“Scrum is founded on empirical process control theory, or empiricism. Empiricism asserts that knowledge comes from experience and making decisions based on what is known. Scrum employs an iterative, incremental approach to optimize predictability and control risk. Three pillars uphold every implementation of empirical process control: transparency, inspection, and adaptation.” (Ken Schwaber and Jeff Southerland, Scrum Guide)

When we think about the foundation of Agile, specifically Scrum, we almost always focus in on the “Manifesto and 12 Principles”. The reality is that without empiricism there is no Agile or Scrum. The Manifesto, the 12 Principles and the Scrum Values, are neither greater than or on par with the Three Pillars of Empiricism which far too often get overlooked, or worse, forgotten.

Take a moment and think about the following:

Transparency prevents us from hiding away. It gives us the confidence to allow others to view what the team has delivered or is working on. Transparency also gives the team a degree of support when the iteration delivery news isn’t good. Without it, Iteration Review (aka Demo) suddenly becomes an optional event, and the team moves closer to siloed efforts.

Inspection gives us the confidence to open ourselves up to the reality of the sprint-goal progress, whether it’s good or bad.

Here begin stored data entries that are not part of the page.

(* ===== verification/DispatchSpec.v ===== *)
(** * The batches of the dispatcher

    How many messages a worker takes from a queue before it turns to the next one
    ([skynet_context_message_dispatch]), and what becomes of the queue. *)

From stdpp Require Import gmultiset.
From S2P Require Import Prelude Ring Message MQ Sched Timer Handle HandleSpec CString Module Node Server NodeSafe ServerSpec.

(** Services whose callbacks leave contexts, handles and queues alone. *)
Class QuietCallback `{Services} := callback_frame : forall cb c ud type session source data sz nd,
  exists r nd', sv_cb cb c ud type session source data sz nd = Some (r, nd') /\
    n_ctxs nd' = n_ctxs nd /\ n_handles nd' = n_handles nd /\ n_mq nd' = n_mq nd /\ n_remote nd' = n_remote nd.

Lemma i32_add a b : i32 (i32 a + b) = i32 (a + b).
Proof.
  unfold i32. replace ((a + 2 ^ 31) mod 2 ^ 32 - 2 ^ 31 + b + 2 ^ 31) with ((a + 2 ^ 31) mod 2 ^ 32 + b) by lia.
  rewrite Zplus_mod_idemp_l. do 2 f_equal. lia.
Qed.

Section Dispatch.
Context `{ServicesOk} `{!QuietCallback}.

(** What a callback leaves of the node. *)
Definition same_tables (nd nd' : node) : Prop :=
  n_handles nd' = n_handles nd /\ n_mq nd' = n_mq nd /\ n_remote nd' = n_remote nd.

Definition after_message (k k' : skynet_context) : Prop :=
  core k' = core k /\ c_cb k' = c_cb k /\ c_init k' = c_init k /\ c_message_count k' = i32 (c_message_count k + 1).

Lemma skynet_free_tables p nd : n_ctxs (skynet_free p nd) = n_ctxs nd /\ same_tables nd (skynet_free p nd).
Proof. unfold skynet_free, same_tables. by destruct (p =? 0). Qed.

Lemma run_callback_ok c k k1 cb msg nd : n_ctxs nd !! c = Some k1 ->
  exists r nd' k', run_callback c k cb msg nd = Some (r, nd') /\ n_ctxs nd' = <[c := k']> (n_ctxs nd) /\
    core k' = core k1 /\ c_cb k' = c_cb k1 /\ c_init k' = c_init k1 /\ c_message_count k' = c_message_count k1 /\
    same_tables nd nd'.
Proof.
  intros Hk. unfold run_callback. destruct (c_profile k).
  - rewrite (upd_ctx_lookup _ _ _ _ Hk). set (nd1 := set_ctxs _ nd).
    destruct (callback_frame cb c (c_cb_ud k) (message_type (sz msg)) (session msg) (source msg) (data msg) (message_size (sz msg)) nd1)
      as (r & nd2 & -> & E1 & E2 & E3 & E4).
    assert (n_ctxs nd2 !! c = Some (set_cpu (c_cpu_cost k1) (sv_thread_time nd) k1)) as Hk2
      by (rewrite E1; apply lookup_insert_eq).
    rewrite (upd_ctx_lookup _ _ _ _ Hk2). eexists r, _, _. split; [done|]. cbn [n_ctxs set_ctxs]. rewrite E1.
    split; [apply insert_insert_eq|]. done.
  - destruct (callback_frame cb c (c_cb_ud k) (message_type (sz msg)) (session msg) (source msg) (data msg) (message_size (sz msg)) nd)
      as (r & nd2 & -> & E1 & E2 & E3 & E4).
    exists r, nd2, k1. split; [done|]. split; [by rewrite E1, insert_id|]. done.
Qed.

Lemma ctx_dispatch_ok c k cb msg nd : n_ctxs nd !! c = Some k -> c_init k = true -> c_cb k = Some cb ->
  exists nd' k', ctx_dispatch c msg nd = Some nd' /\ n_ctxs nd' = <[c := k']> (n_ctxs nd) /\
    after_message k k' /\ same_tables nd nd'.
Proof.
  intros Hk Hinit Hcb. unfold ctx_dispatch. rewrite Hk, Hinit, Hcb.
  rewrite (upd_ctx_lookup c _ (set_current (c_handle k) nd) k Hk). set (nd1 := set_ctxs _ _).
  destruct (run_callback_ok c k (set_message_count (i32 (c_message_count k + 1)) k) cb msg nd1)
    as (r & nd2 & k2 & -> & E1 & Hc2 & Hcb2 & Hi2 & Hm2 & E2 & E3 & E4); [apply lookup_insert_eq|].
  destruct (skynet_free_tables (data msg) nd2) as [F1 (F2 & F3 & F4)].
  exists (if r =? 0 then skynet_free (data msg) nd2 else nd2), k2. split; [done|].
  assert (n_ctxs (if r =? 0 then skynet_free (data msg) nd2 else nd2) = n_ctxs nd2) as -> by (by destruct (r =? 0)).
  split; [rewrite E1; apply insert_insert_eq|]. split; [done|].
  cbn [n_handles n_mq n_remote set_ctxs set_current nd1] in E2, E3, E4. subst nd1.
  unfold same_tables. destruct (r =? 0); split_and!; congruence.
Qed.

Lemma i32_idem a : i32 (i32 a) = i32 a.
Proof. pose proof (i32_add a 0) as E. by rewrite !Z.add_0_r in E. Qed.

(** The state of the worker in the middle of a batch: the messages [l] wait, [cnt] have been handled. *)
Record batch (hd : gmultiset ctx) (own : gset positive) (g : list positive) (M : gmap Z ctx) (N : gmap string Z)
    (c : ctx) (q : positive) (K : Z * Z * positive) (l : list skynet_message) (cnt : Z) (nd : node) : Prop := {
  bt_inv : node_inv hd own g M N nd;
  bt_own : q ∈ own;
  bt_ctx : exists k, n_ctxs nd !! c = Some k /\ core k = K /\ c_init k = true /\ is_Some (c_cb k) /\ c_message_count k = cnt;
  bt_cnt : i32 cnt = cnt;
  bt_mq : exists mq, mqs (n_mq nd) !! q = Some mq /\ mq_rep mq l /\ mq_overload mq = 0 /\
    Z.of_nat (length l) <= mq_overload_threshold mq;
}.

(** One round of the loop. *)
Lemma batch_round fuel i n weight handle hd own g M N c q K m l cnt sm nd :
  batch hd own g M N c q K (m :: l) cnt nd -> i < n ->
  exists sm' nd', batch hd own g M N c q K l (i32 (cnt + 1)) nd' /\
    dispatch_rounds (S fuel) i n weight handle q c sm nd =
    dispatch_rounds fuel (i + 1) (if (i =? 0) && (0 <=? weight) then Z.shiftr (Z.of_nat (length l)) weight else n)
      weight handle q c sm' nd'.
Proof.
  intros [Hi Hown (k & Hk & HK & Hinit & [cb Hcb] & Hcnt) _ (mq & Hmq & Hl & Hov & Hthr)] Hin.
  cbn [dispatch_rounds]. destruct (Z.ltb_spec i n); [|lia].
  destruct (mq_pop_fields_cons _ _ _ Hl) as (mq1 & Hpop & Hl1 & _ & _ & _ & _ & _ & _ & _ & Hkeep).
  destruct Hkeep as [Hov1 Hthr1]; [cbn [length] in Hthr; lia|].
  assert (skynet_mq_pop q (n_mq nd) = Some (0, Some m, store q mq1 (n_mq nd))) as Hp.
  { unfold skynet_mq_pop. by rewrite Hmq, Hpop. }
  rewrite Hp. cbn [Z.eqb n_mq set_mq mqs store]. rewrite lookup_insert_eq.
  rewrite (skynet_mq_length_rep _ _ Hl1). unfold skynet_mq_overload. rewrite Hov1, Hov. cbn [Z.eqb negb n_ctxs set_mq].
  set (nd1 := set_mq _ (set_mq _ nd)). rewrite Hk, Hcb.
  assert (n_mq nd1 = store q mq1 (n_mq nd)) as Hmq1.
  { unfold nd1, store. cbn. by rewrite insert_insert_eq. }
  assert (node_inv hd own g M N nd1) as Hi1.
  { apply (node_frame _ _ _ _ _ (set_mq (store q mq1 (n_mq nd)) nd)); try done.
    apply (node_set_mq _ _ _ _ _ _ _ _ _ Hi); [|intros p; by eapply mq_pop_id].
    by eapply inv_pop; [apply (ci_sched Hi)| |exact Hp]. }
  destruct (ctx_dispatch_ok c k cb m nd1 Hk Hinit Hcb) as (nd2 & k2 & -> & E1 & (Hc2 & Hcb2 & Hi2 & Hm2) & E2 & E3 & E4).
  eexists _, nd2. split; [|done]. split; [|done| |by rewrite i32_idem|].
  - apply (node_frame _ _ _ _ _ nd1); try done. unfold cores. rewrite E1, fmap_insert, Hc2.
    change (n_ctxs nd1) with (n_ctxs nd). apply insert_id. exact (cores_lookup _ _ _ Hk).
  - exists k2. rewrite E1, lookup_insert_eq. split_and!; try congruence. rewrite Hcb2, Hcb. eauto.
  - exists mq1. rewrite E3, Hmq1. cbn. rewrite lookup_insert_eq. split_and!; try done; [congruence|].
    rewrite Hthr1. cbn [length] in Hthr. lia.
Qed.

(** The rest of a batch. *)
Lemma batch_rest r fuel i n weight handle hd own g M N c q K l cnt sm nd :
  batch hd own g M N c q K l cnt nd -> 0 < i -> n = i + Z.of_nat r -> (r <= length l)%nat -> (r <= fuel)%nat ->
  exists sm' nd', dispatch_rounds fuel i n weight handle q c sm nd = Some (false, sm', nd') /\
    batch hd own g M N c q K (drop r l) (i32 (cnt + Z.of_nat r)) nd'.
Proof.
  revert fuel i l cnt sm nd. induction r as [|r IH]; intros fuel i l cnt sm nd Hb Hi0 Hn Hr Hf.
  - exists sm, nd. subst n. split.
    + destruct fuel; cbn [dispatch_rounds]; (destruct (Z.ltb_spec i (i + Z.of_nat 0)); [lia|done]).
    + by rewrite Z.add_0_r, (bt_cnt _ _ _ _ _ _ _ _ _ _ _ Hb).
  - destruct l as [|m l]; [cbn in Hr; lia|]. destruct fuel as [|fuel]; [lia|].
    destruct (batch_round fuel i n weight handle _ _ _ _ _ _ _ _ _ _ _ sm _ Hb) as (sm1 & nd1 & Hb1 & ->); [lia|].
    destruct (Z.eqb_spec i 0); [lia|]. cbn [andb]. cbn [length] in Hr.
    destruct (IH fuel (i + 1) l (i32 (cnt + 1)) sm1 nd1 Hb1) as (sm2 & nd2 & -> & Hb2); [lia..|].
    exists sm2, nd2. split; [done|]. rewrite i32_add in Hb2. cbn [drop].
    replace (cnt + Z.of_nat (S r)) with (cnt + 1 + Z.of_nat r) by lia. done.
Qed.

(** The messages of a batch: one, then a share of those left. *)
Definition batch_size (left weight : Z) : Z := Z.max 1 (if 0 <=? weight then Z.shiftr left weight else 1).

Lemma batch_loop weight handle hd own g M N c q K m l cnt sm nd fuel :
  batch hd own g M N c q K (m :: l) cnt nd -> (S (length l) <= fuel)%nat ->
  exists sm' nd', dispatch_rounds (S fuel) 0 1 weight handle q c sm nd = Some (false, sm', nd') /\
    batch hd own g M N c q K (drop (Z.to_nat (batch_size (Z.of_nat (length l)) weight)) (m :: l))
      (i32 (cnt + batch_size (Z.of_nat (length l)) weight)) nd'.
Proof.
  intros Hb Hf. unfold batch_size.
  destruct (batch_round fuel 0 1 weight handle _ _ _ _ _ _ _ _ _ _ _ sm _ Hb) as (sm1 & nd1 & Hb1 & ->); [lia|].
  cbn [Z.eqb andb]. set (n := if 0 <=? weight then Z.shiftr (Z.of_nat (length l)) weight else 1).
  assert (n <= 1 \/ n <= Z.of_nat (length l)) as Hn.
  { unfold n. destruct (Z.leb_spec 0 weight); [right|lia]. rewrite Z.shiftr_div_pow2 by done.
    apply Z.div_le_upper_bound; [lia|]. assert (1 <= 2 ^ weight) by (pose proof (Z.pow_pos_nonneg 2 weight); lia). nia. }
  destruct (Z.le_gt_cases n 1) as [Hn1|Hn1].
  - exists sm1, nd1. rewrite Z.max_l by lia. split; [|done].
    destruct fuel; cbn [dispatch_rounds]; (destruct (Z.ltb_spec (0 + 1) n); [lia|done]).
  - destruct (batch_rest (Z.to_nat (n - 1)) fuel (0 + 1) n weight handle _ _ _ _ _ _ _ _ _ _ sm1 _ Hb1)
      as (sm2 & nd2 & -> & Hb2); [lia..|]. exists sm2, nd2. split; [done|]. rewrite Z.max_r by lia.
    rewrite i32_add in Hb2. replace (cnt + 1 + Z.of_nat (Z.to_nat (n - 1))) with (cnt + n) in Hb2 by lia.
    replace (Z.to_nat n) with (S (Z.to_nat (n - 1))) by lia. done.
Qed.

(** Giving up a reference while others are left. *)
Lemma release_shared c k nd : n_ctxs nd !! c = Some k -> c_ref k <> 1 ->
  skynet_context_release c nd = Some (Some c, set_ctxs (<[c := set_ref (c_ref k - 1) k]> (n_ctxs nd)) nd).
Proof.
  intros Hk Hr. unfold skynet_context_release. rewrite (upd_ctx_lookup _ _ _ _ Hk). cbn [n_ctxs set_ctxs].
  rewrite lookup_insert_eq. cbn [c_ref set_ref]. destruct (Z.eqb_spec (c_ref k - 1) 0); [lia|done].
Qed.

(** Handing the queue back when another one waits. *)
Lemma requeue_ok hd own g M N nd p q : node_inv hd own (p :: g) M N nd -> q ∈ own ->
  exists w1 w2, skynet_globalmq_pop (n_mq nd) = Some (Some p, w1) /\ skynet_globalmq_push q w1 = Some w2 /\
    node_inv hd (({[p]} ∪ own) ∖ {[q]}) (g ++ [q]) M N (set_mq w2 nd) /\ (forall r, payload w2 r = payload (n_mq nd) r).
Proof.
  intros Hi Hq. destruct (globalmq_pop_cons _ _ _ (inv_gq _ _ (ci_sched Hi))) as (w1 & Hpop & Hg1 & Hpay1). cbn [heap] in *.
  destruct (inv_take _ _ _ _ _ (ci_sched Hi) Hpop) as (l & [= <-] & Hs1).
  assert (q ∈ {[p]} ∪ own) as Hq1 by set_solver.
  destruct (inv_held_lookup _ _ _ Hs1 Hq1) as [mq Hmq]. cbn [heap] in Hmq.
  assert (q ∉ g) as Hng by (intros Hg; by apply (inv_disj _ _ Hs1 q Hg)).
  destruct (globalmq_push_spec _ _ _ _ Hg1 Hmq Hng) as (w2 & Hpush & _ & Hpay2).
  exists w1, w2. split; [done|]. split; [done|]. split; [|intros r; by rewrite Hpay2, Hpay1].
  apply (node_set_mq _ _ _ _ _ _ _ _ _ Hi).
  - eapply inv_link; [exact Hs1|exact Hmq|exact Hng|exact Hpush|]. intros Hf Hr.
    by destruct (ok_idle _ _ _ _ (inv_lookup _ _ _ _ Hs1 Hmq) Hf Hr).
  - intros r. by rewrite (globalmq_push_id _ _ _ r Hpush), (globalmq_pop_id _ _ _ r Hpop).
Qed.

(** The release at the end of a batch, when the context is still registered. *)
Lemma batch_release hd own g M N nd c k h : node_inv (hd ⊎ {[+ c +]}) own g M N nd -> n_ctxs nd !! c = Some k ->
  M !! h = Some c -> c_handle k = h -> exists k', core k' = (c_ref k - 1, c_handle k, c_queue k) /\
  c_message_count k' = c_message_count k /\
  skynet_context_release c nd = Some (Some c, set_ctxs (<[c := k']> (n_ctxs nd)) nd) /\
  node_inv hd own g M N (set_ctxs (<[c := k']> (n_ctxs nd)) nd).
Proof.
  intros Hi Hk HM Hh. exists (set_ref (c_ref k - 1) k). split; [done|]. split; [done|].
  destruct (ci_refs Hi _ _ _ _ (cores_lookup _ _ _ Hk)) as [Hr _].
  assert (c_ref k <> 1) as Hne.
  { rewrite Hr, refs_add, decide_True by done. unfold refs. rewrite decide_True by congruence.
    destruct (decide (n_remote nd = Some c)); lia. }
  rewrite (release_shared _ _ _ Hk Hne). split; [done|].
  assert (c ∈ hd ⊎ {[+ c +]}) as Hin by multiset_solver.
  destruct (context_release_ok _ _ _ _ _ _ c Hi Hin) as (r & nd' & g' & E & Hi').
  rewrite (release_shared _ _ _ Hk Hne) in E. injection E as <- <-.
  replace ((hd ⊎ {[+ c +]}) ∖ {[+ c +]}) with hd in Hi' by multiset_solver.
  apply (node_set_mq _ own own g' g _ _ _ (n_mq nd)) in Hi'; [|apply (ci_sched Hi)|done].
  by apply (node_frame _ _ _ _ _ _ _ Hi').
Qed.

End Dispatch.

(** ** A small system *)

#[export] Instance idle_callback : QuietCallback.
Proof. intros cb c ud type session source data sz nd. by exists 0, nd. Qed.

(** One service, initialised, with one message waiting at its queue, which a worker owns. *)
Definition ex_n1 : node := default ex_node (upd_ctx 1 (set_cb (Some 1) 0) (w_node ex_world)).
Definition ex_n2 : node := default ex_node (upd_ctx 1 (set_init true) ex_n1).
Definition ex_turn : node :=
  match n_ctxs ex_n2 !! 1%positive with
  | Some k => match skynet_mq_push (c_queue k) (Msg 9 4 0 0) (n_mq ex_n2) with Some w => set_mq w ex_n2 | None => ex_n2 end
  | None => ex_n2
  end.

Lemma ex_turn_reachable : node_reachable ex_node (MkWorld ex_turn (w_refs ex_world) (w_own ex_world)).
Proof.
  assert (1%positive ∈ w_refs ex_world) as H1.
  { assert (w_refs ex_world = ∅ ⊎ {[+ 1%positive +]}) as -> by (vm_compute; reflexivity). multiset_solver. }
  assert (ex_world = MkWorld (w_node ex_world) (w_refs ex_world) (w_own ex_world)) as Ew by (by destruct ex_world).
  apply (rtc_r _ (MkWorld ex_n2 (w_refs ex_world) (w_own ex_world)));
    [apply (rtc_r _ (MkWorld ex_n1 (w_refs ex_world) (w_own ex_world)));
       [apply (rtc_r _ (MkWorld (w_node ex_world) (w_refs ex_world) (w_own ex_world))); [rewrite <- Ew; exact ex_reachable|]|]|].
  - apply (ns_local 1 (set_cb (Some 1) 0)); [exact H1|done|]. unfold ex_n1.
    destruct (upd_ctx 1 _ _) eqn:E; [done|]. vm_compute in E. done.
  - apply (ns_local 1 (set_init true)); [exact H1|done|]. unfold ex_n2.
    destruct (upd_ctx 1 _ _) eqn:E; [done|]. vm_compute in E. done.
  - unfold ex_turn. destruct (n_ctxs ex_n2 !! 1%positive) as [k|] eqn:Ek; [|vm_compute in Ek; done].
    destruct (skynet_mq_push (c_queue k) (Msg 9 4 0 0) (n_mq ex_n2)) as [w|] eqn:Ep.
    + by apply (ns_push 1 k (Msg 9 4 0 0)); [left| |].
    + exfalso. vm_compute in Ek. injection Ek as <-. vm_compute in Ep. done.
Qed.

The benefit is there should be no surprises and when things do not go as well as we would like, it gives us the opportunity to see the reality and make corrections early on. Inspection often means measurables, such as burn down charts and other metrics, but it’s important to remember that metrics are never good or bad, rather a trigger for a conversation.

Adaption means everyone and everything should have the goal of becoming better – better team member interactions, better business process, etc. All things associated with the team should always be evolving for the better. The common event to accomplish this is the Retrospective, which often does not get the attention it deserves; retrospectives benefit the team in the short term but are critical for business survival in the long term.

The Three Pillars of Empiricism are not trivial. They are critical; they are not “like to haves”, but “must haves”. In Star Wars, the Empire ruling the galaxy was a terrible thing. In our world, Empiricism ruling the Agile galaxy is a great thing!